#### [Exercise description]
Find the word "that" in the records below. List each line containing it.

#### [Dataset content]

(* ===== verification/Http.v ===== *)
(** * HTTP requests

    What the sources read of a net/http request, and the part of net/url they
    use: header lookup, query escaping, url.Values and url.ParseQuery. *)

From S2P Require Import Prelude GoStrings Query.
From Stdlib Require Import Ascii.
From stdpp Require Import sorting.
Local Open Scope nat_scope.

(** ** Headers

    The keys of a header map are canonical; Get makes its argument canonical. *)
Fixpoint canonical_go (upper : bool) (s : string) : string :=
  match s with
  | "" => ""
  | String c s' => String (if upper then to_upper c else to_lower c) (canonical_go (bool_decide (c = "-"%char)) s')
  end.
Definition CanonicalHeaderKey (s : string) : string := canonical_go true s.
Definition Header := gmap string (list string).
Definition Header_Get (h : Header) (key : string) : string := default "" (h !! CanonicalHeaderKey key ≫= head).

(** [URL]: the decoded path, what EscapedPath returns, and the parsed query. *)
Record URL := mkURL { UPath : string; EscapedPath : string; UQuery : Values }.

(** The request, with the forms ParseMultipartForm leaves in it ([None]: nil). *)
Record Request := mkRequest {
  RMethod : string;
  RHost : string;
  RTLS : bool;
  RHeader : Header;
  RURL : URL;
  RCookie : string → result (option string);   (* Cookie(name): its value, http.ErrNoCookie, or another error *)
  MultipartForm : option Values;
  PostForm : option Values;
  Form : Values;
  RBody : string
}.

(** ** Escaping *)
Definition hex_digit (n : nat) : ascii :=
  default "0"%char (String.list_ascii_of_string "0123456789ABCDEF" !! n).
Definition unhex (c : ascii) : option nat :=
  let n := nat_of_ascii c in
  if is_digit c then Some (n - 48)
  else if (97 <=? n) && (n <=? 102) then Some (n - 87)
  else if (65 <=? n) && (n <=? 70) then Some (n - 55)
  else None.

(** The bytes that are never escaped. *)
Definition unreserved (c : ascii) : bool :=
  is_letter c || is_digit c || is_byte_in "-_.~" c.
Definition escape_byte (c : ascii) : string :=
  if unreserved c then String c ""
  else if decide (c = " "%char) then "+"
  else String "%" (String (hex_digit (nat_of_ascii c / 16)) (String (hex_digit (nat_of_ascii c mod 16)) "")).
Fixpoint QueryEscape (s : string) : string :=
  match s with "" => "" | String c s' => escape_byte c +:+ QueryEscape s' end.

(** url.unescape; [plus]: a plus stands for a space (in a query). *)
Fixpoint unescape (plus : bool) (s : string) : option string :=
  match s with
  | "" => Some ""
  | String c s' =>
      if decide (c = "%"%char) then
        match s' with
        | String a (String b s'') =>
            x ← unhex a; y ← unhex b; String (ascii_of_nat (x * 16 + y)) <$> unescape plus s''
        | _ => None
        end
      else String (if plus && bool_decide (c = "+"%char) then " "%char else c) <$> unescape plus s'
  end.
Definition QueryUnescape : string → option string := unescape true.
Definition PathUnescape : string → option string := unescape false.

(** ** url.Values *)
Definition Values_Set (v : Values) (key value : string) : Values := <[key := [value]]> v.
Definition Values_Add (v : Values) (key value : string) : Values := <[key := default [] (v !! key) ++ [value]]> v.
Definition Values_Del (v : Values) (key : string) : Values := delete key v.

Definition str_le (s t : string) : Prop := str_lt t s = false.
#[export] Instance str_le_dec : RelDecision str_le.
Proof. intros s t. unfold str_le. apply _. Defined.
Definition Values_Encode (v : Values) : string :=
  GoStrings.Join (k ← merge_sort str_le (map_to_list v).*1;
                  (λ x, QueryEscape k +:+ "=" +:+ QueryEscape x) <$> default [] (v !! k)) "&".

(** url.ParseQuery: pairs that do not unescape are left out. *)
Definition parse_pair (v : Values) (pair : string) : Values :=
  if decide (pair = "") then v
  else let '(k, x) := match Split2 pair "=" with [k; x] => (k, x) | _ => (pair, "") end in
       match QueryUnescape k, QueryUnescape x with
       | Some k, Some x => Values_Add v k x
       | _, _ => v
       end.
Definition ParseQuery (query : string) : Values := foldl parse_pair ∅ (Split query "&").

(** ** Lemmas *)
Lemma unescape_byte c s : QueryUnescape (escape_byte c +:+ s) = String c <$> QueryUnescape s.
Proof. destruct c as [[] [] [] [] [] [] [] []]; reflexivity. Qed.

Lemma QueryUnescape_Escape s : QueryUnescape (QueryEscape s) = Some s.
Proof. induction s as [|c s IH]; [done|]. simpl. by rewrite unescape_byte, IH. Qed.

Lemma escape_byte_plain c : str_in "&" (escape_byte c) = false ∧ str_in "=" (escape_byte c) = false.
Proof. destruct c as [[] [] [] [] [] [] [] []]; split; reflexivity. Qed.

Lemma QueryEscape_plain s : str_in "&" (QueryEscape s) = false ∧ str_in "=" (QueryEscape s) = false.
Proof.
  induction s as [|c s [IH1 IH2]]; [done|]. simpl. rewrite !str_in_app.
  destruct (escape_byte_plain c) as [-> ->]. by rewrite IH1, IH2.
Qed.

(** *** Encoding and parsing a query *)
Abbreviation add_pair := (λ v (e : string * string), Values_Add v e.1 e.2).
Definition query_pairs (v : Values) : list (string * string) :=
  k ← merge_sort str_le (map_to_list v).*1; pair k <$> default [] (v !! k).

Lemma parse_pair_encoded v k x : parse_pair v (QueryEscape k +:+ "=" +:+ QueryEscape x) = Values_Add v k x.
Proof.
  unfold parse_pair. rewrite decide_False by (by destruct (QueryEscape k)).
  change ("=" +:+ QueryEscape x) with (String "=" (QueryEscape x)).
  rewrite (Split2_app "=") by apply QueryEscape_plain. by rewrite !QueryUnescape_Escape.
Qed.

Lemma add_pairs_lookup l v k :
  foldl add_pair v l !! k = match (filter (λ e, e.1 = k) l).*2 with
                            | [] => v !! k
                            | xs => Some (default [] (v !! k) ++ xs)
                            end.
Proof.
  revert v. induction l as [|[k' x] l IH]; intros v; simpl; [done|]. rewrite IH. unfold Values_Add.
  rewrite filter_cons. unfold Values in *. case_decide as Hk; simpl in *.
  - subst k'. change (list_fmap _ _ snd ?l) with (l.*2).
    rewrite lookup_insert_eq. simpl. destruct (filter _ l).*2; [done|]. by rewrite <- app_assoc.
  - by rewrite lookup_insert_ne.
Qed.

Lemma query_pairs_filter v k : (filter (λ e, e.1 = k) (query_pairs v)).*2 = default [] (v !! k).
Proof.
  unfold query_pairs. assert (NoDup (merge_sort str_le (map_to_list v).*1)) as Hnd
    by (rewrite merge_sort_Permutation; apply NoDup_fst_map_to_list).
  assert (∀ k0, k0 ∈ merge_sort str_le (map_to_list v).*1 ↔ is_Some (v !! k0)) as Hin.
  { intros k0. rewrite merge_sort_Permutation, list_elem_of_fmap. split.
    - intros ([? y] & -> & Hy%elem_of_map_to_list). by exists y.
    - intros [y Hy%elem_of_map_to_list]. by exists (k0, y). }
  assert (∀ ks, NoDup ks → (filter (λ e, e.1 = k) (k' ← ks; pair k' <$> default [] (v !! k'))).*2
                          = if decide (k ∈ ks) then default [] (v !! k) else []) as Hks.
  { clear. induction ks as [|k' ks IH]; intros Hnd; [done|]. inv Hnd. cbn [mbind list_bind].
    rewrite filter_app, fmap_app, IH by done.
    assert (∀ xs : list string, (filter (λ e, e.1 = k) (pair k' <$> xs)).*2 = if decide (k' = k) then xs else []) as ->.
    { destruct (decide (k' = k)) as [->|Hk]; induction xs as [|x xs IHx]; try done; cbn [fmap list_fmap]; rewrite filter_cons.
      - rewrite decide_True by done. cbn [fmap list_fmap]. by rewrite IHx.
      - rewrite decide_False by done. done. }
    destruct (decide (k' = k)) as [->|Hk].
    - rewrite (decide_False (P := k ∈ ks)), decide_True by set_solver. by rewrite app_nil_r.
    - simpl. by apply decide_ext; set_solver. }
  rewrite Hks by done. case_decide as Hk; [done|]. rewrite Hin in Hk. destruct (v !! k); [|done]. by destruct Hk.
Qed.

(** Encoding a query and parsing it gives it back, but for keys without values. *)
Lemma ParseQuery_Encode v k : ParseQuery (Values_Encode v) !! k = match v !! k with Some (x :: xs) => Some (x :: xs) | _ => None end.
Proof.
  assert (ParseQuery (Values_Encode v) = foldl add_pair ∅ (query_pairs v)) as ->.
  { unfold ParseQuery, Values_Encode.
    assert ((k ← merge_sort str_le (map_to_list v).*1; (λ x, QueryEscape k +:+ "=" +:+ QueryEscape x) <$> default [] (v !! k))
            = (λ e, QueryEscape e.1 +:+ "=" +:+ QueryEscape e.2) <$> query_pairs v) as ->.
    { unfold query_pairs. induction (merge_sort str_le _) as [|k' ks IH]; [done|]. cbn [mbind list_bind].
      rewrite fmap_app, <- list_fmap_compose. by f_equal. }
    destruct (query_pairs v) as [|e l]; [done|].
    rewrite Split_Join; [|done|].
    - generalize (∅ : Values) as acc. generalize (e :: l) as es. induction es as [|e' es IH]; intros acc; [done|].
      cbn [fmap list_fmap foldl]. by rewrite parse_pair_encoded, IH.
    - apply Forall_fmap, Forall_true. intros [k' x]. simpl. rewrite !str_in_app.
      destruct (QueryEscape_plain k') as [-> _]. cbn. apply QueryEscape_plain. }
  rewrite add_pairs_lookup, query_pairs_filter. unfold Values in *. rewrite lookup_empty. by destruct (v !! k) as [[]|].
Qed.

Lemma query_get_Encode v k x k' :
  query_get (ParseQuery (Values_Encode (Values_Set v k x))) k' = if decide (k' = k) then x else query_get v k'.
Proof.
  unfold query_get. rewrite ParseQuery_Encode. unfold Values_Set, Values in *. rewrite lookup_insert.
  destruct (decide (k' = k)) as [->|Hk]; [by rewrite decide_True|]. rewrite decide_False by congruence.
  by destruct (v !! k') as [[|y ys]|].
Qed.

#### [Response to this exercise]
(** The bytes that are never escaped. *)
(** url.ParseQuery: pairs that do not unescape are left out. *)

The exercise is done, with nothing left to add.